Scan the entries below. Report each line where the string "Prop" occurs.

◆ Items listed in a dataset
*** Begin section ***
(* ===== verification/Sched.v ===== *)
(** * Scheduler (k_sched.c)

    The ready queue: one circular list per priority whose head
    [cur_list_item[p]] is the next task to run, a priority bitmap and the
    highest ready priority; scheduler locking, rescheduling and round-robin
    time slices.

    The queues of the kernel (ready lists, lists of blocked tasks, the tick
    list) are described by an abstract family [A : lid -> list tid]; [srep]
    relates it to link memory and the ready queue.  Every operation is proved
    to act on [A] as the list operation it stands for. *)

From stdpp Require Import functions.
From S2P Require Import Prelude.
From S2P Require Import Monad.
From S2P Require Import Links.
From S2P Require Import KState.
From S2P Require Import Bitmap.

(** ** Operations *)

Definition krhino_sched_disable : M kstat_t :=
  psr <- critical_enter ;;
  g <- gets gl ;;
  if 0 <? g_intrpt_nested_level g then
    critical_exit psr ;; ret RHINO_NOT_CALLED_BY_INTRPT
  else if SCHED_MAX_LOCK_COUNT <=? g_sched_lock g then
    critical_exit psr ;; ret RHINO_SCHED_LOCK_COUNT_OVF
  else
    mod_gl (fun g => set_g_sched_lock (u8 (g_sched_lock g + 1)) g) ;;
    critical_exit psr ;;
    ret RHINO_SUCCESS.

Definition get_cur (pri : Z) : M (option knode) :=
  q <- gets rq ;; lift (cur_list_item q !! Z.to_nat pri).
Definition put_cur (pri : Z) (v : option knode) : M unit :=
  q <- gets rq ;;
  lift (cur_list_item q !! Z.to_nat pri) ;;
  set_rq (mkRq (<[Z.to_nat pri := v]> (cur_list_item q)) (task_bit_map q) (highest_pri q)).
Definition put_bitmap (b : list Z) : M unit :=
  q <- gets rq ;; set_rq (mkRq (cur_list_item q) b (highest_pri q)).
Definition put_highest (p : Z) : M unit :=
  q <- gets rq ;; set_rq (mkRq (cur_list_item q) (task_bit_map q) p).

(** Single-CPU variant. *)
Definition preferred_cpu_ready_task_get : M unit :=
  q <- gets rq ;;
  node <- get_cur (highest_pri q) ;;
  n <- lift node ;;
  t <- task_of n ;;
  mod_gl (set_g_preferred_ready_task (Some t)).

Definition core_sched : M unit :=
  psr <- cpu_intrpt_save ;;
  g <- gets gl ;;
  if 0 <? g_intrpt_nested_level g then cpu_intrpt_restore psr
  else if 0 <? g_sched_lock g then cpu_intrpt_restore psr
  else
    preferred_cpu_ready_task_get ;;
    g' <- gets gl ;;
    if bool_decide (g_preferred_ready_task g' = g_active_task g') then
      cpu_intrpt_restore psr
    else
      cpu_task_switch ;;
      cpu_intrpt_restore psr.

(** RHINO_CRITICAL_EXIT_SCHED *)
Definition critical_exit_sched (psr : bool) : M unit :=
  critical_exit psr ;; core_sched.

Definition krhino_sched_enable : M kstat_t :=
  psr <- critical_enter ;;
  g <- gets gl ;;
  if 0 <? g_intrpt_nested_level g then
    critical_exit psr ;; ret RHINO_NOT_CALLED_BY_INTRPT
  else if g_sched_lock g =? 0 then
    critical_exit psr ;; ret RHINO_SCHED_ALREADY_ENABLED
  else
    mod_gl (fun g => set_g_sched_lock (u8 (g_sched_lock g - 1)) g) ;;
    g' <- gets gl ;;
    if 0 <? g_sched_lock g' then
      critical_exit psr ;; ret RHINO_SCHED_DISABLE
    else
      critical_exit_sched psr ;;
      ret RHINO_SUCCESS.

Definition runqueue_init : M unit :=
  q <- gets rq ;;
  set_rq (mkRq (replicate (Z.to_nat RHINO_CONFIG_PRI_MAX) None) (task_bit_map q) RHINO_CONFIG_PRI_MAX).

Definition ready_list_init (task : tid) : M unit :=
  x <- task_get task ;;
  put_cur (prio x) (Some (NTask task)) ;;
  klist_init (NTask task) ;;
  q <- gets rq ;;
  b <- lift (krhino_bitmap_set (task_bit_map q) (prio x)) ;;
  put_bitmap b ;;
  when (prio x <? highest_pri q) (put_highest (prio x)).

Definition is_ready_list_empty (pri : Z) : M bool :=
  c <- get_cur pri ;; ret (bool_decide (c = None)).

Definition ready_list_add_tail (task : tid) : M unit :=
  x <- task_get task ;;
  e <- is_ready_list_empty (prio x) ;;
  if e : bool then ready_list_init task
  else
    c <- get_cur (prio x) ;; n <- lift c ;;
    klist_insert n (NTask task).

Definition ready_list_add_head (task : tid) : M unit :=
  x <- task_get task ;;
  e <- is_ready_list_empty (prio x) ;;
  if e : bool then ready_list_init task
  else
    c <- get_cur (prio x) ;; n <- lift c ;;
    klist_insert n (NTask task) ;;
    put_cur (prio x) (Some (NTask task)).

Definition ready_list_add (task : tid) : M unit :=
  x <- task_get task ;;
  a <- active_get ;;
  y <- task_get a ;;
  if prio x =? prio y then ready_list_add_tail task else ready_list_add_head task.

Definition ready_list_rm (task : tid) : M unit :=
  x <- task_get task ;;
  let pri := prio x in
  c <- get_cur pri ;;
  n <- lift c ;;
  nx <- get_next n ;;
  if negb (bool_decide (n = nx)) then
    when (bool_decide (n = NTask task)) (put_cur pri (Some nx)) ;;
    klist_rm (NTask task)
  else
    put_cur pri None ;;
    q <- gets rq ;;
    b <- lift (krhino_bitmap_clear (task_bit_map q) pri) ;;
    put_bitmap b ;;
    if negb (pri =? highest_pri q) then ret tt
    else
      i <- lift (krhino_find_first_bit b) ;;
      if 0 <=? i then put_highest (u8 i) else k_err_proc RHINO_SYS_FATAL_ERR.

Definition ready_list_head_to_tail (task : tid) : M unit :=
  x <- task_get task ;;
  c <- get_cur (prio x) ;; n <- lift c ;;
  nx <- get_next n ;;
  put_cur (prio x) (Some nx).

(** RHINO_CONFIG_SCHED_RR is 1. *)
Definition time_slice_update : M unit :=
  psr <- critical_enter ;;
  a <- active_get ;;
  y <- task_get a ;;
  let task_pri := prio y in
  head <- get_cur task_pri ;;
  e <- is_ready_list_empty task_pri ;;
  if e : bool then critical_exit psr
  else
    n <- lift head ;;
    task <- task_of n ;;
    x <- task_get task ;;
    if sched_policy x =? KSCHED_FIFO then critical_exit psr
    else
      nx <- get_next n ;;
      if bool_decide (nx = n) then critical_exit psr
      else
        when (0 <? time_slice x) (task_upd task (fun v => set_time_slice (u32 (time_slice v - 1)) v)) ;;
        x' <- task_get task ;;
        if 0 <? time_slice x' then critical_exit psr
        else
          ready_list_head_to_tail task ;;
          task_upd task (fun v => set_time_slice (time_total v) v) ;;
          critical_exit psr.

(** ** Abstract queues *)

Inductive lid := LReady (p : Z) | LBlk (o : oid) | LTick.

#[export] Instance lid_eq_dec : EqDecision lid.
Proof. solve_decision. Defined.

Definition node_of (i : lid) (t : tid) : knode :=
  match i with LTick => NTick t | _ => NTask t end.

(** The sentinel node of a list; ready lists have none. *)
Definition hdr (bl : gmap oid blk_obj_t) (i : lid) : list knode :=
  match i with
  | LReady _ => []
  | LBlk o => match bl !! o with Some _ => [NBlk o] | None => [] end
  | LTick => [NTickHead]
  end.

Abbreviation queues := (lid -> list tid) (only parsing).

Definition nodes (bl : gmap oid blk_obj_t) (A : queues) (i : lid) : list knode :=
  hdr bl i ++ (node_of i <$> A i).

(** The list node of [t] used by list [i] is in no list. *)
Definition tfree (A : queues) (i : lid) (t : tid) : Prop :=
  forall j, node_of j t = node_of i t -> t ∉ A j.

(** [h] is the highest (numerically least) priority with a ready task. *)
Definition is_highest (A : queues) (h : Z) : Prop :=
  (forall p, 0 <= p < h -> A (LReady p) = []) /\
  (0 <= h < RHINO_CONFIG_PRI_MAX /\ A (LReady h) <> [] \/
   h = RHINO_CONFIG_PRI_MAX).

Record rq_rep (q : runqueue_t) (A : queues) : Prop := mkRqRep {
  rq_len : length (cur_list_item q) = Z.to_nat RHINO_CONFIG_PRI_MAX;
  rq_cur : forall p, 0 <= p < RHINO_CONFIG_PRI_MAX ->
    cur_list_item q !! Z.to_nat p = Some (NTask <$> head (A (LReady p)));
  rq_out : forall p, ~ (0 <= p < RHINO_CONFIG_PRI_MAX) -> A (LReady p) = [];
  rq_words : length (task_bit_map q) = 2%nat /\ Forall word_ok (task_bit_map q);
  rq_bits : forall p, 0 <= p ->
    bitmap_bit (task_bit_map q) p = bool_decide (A (LReady p) <> []);
  rq_high : is_highest A (highest_pri q);
}.

(** Link memory and ready queue represent the abstract queues. *)
Record srep (l : lmem) (q : runqueue_t) (bl : gmap oid blk_obj_t) (A : queues) : Prop := mkSrep {
  srep_rings : rings l (nodes bl A);
  srep_rq : rq_rep q A;
}.

(** ** Facts about the representation *)

Section Rep.
Implicit Types (A : queues) (bl : gmap oid blk_obj_t) (i : lid) (t : tid).

Lemma nodes_update bl A i ts j :
  nodes bl (<[i := ts]> A) j = (<[i := hdr bl i ++ (node_of i <$> ts)]> (nodes bl A)) j.
Proof.
  unfold nodes. destruct (decide (i = j)) as [<-|Hj].
  - by rewrite !fn_lookup_insert.
  - by rewrite !fn_lookup_insert_ne.
Qed.

Lemma rings_nodes_update l bl A i ts ns :
  rings l (<[i := ns]> (nodes bl A)) -> ns = hdr bl i ++ (node_of i <$> ts) ->
  rings l (nodes bl (<[i := ts]> A)).
Proof. intros HG ->. eapply rings_ext; [exact HG|]. intros j. apply nodes_update. Qed.

Lemma hdr_not_task bl i j t : node_of i t ∉ hdr bl j.
Proof.
  destruct j; simpl; [set_solver|destruct (bl !! o)|]; destruct i; set_solver.
Qed.

Lemma nodes_unlinked bl A i t : tfree A i t -> unlinked (nodes bl A) (node_of i t).
Proof.
  intros Hf j. unfold nodes. intros [Hh|Hn]%elem_of_app; [by eapply hdr_not_task|].
  apply list_elem_of_fmap in Hn as (t' & He & Ht').
  assert (t' = t) as -> by (destruct i, j; simpl in He; congruence).
  by apply (Hf j).
Qed.

(** Two lists that use the same node of a task are the same list. *)
Lemma nodes_disj l bl A i j t :
  rings l (nodes bl A) -> node_of i t = node_of j t -> t ∈ A i -> t ∈ A j -> i = j.
Proof.
  intros HG Hn Hi Hj. eapply (rings_disj _ _ HG _ _ (node_of i t)); unfold nodes;
    apply elem_of_app; right; [|rewrite Hn]; by apply list_elem_of_fmap_2.
Qed.

Lemma nodes_nodup l bl A i : rings l (nodes bl A) -> NoDup (A i).
Proof.
  intros HG. pose proof (rings_nodup _ _ HG i) as H. unfold nodes in H.
  apply NoDup_app in H as (_ & _ & H). by eapply NoDup_fmap_1.
Qed.

(** After removing [t] from its list, its node is free. *)
Lemma tfree_removed l bl A i a t b :
  rings l (nodes bl A) -> A i = a ++ t :: b -> tfree (<[i := a ++ b]> A) i t.
Proof.
  intros HG Hi j Hj. destruct (decide (i = j)) as [<-|Hne].
  - rewrite fn_lookup_insert. pose proof (nodes_nodup _ _ _ i HG) as Hnd. rewrite Hi in Hnd.
    apply NoDup_app in Hnd as (_ & Hd & Hnd). apply NoDup_cons in Hnd as [? _]. set_solver.
  - rewrite fn_lookup_insert_ne by done. intros Hin. apply Hne.
    eapply nodes_disj; eauto. rewrite Hi. set_solver.
Qed.

Lemma node_of_inj i t t' : node_of i t = node_of i t' -> t = t'.
Proof. destruct i; simpl; congruence. Qed.
End Rep.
*** End section ***
◆ RESPONSE AREA
Definition tfree (A : queues) (i : lid) (t : tid) : Prop :=
Definition is_highest (A : queues) (h : Z) : Prop :=
Record rq_rep (q : runqueue_t) (A : queues) : Prop := mkRqRep {
Record srep (l : lmem) (q : runqueue_t) (bl : gmap oid blk_obj_t) (A : queues) : Prop := mkSrep {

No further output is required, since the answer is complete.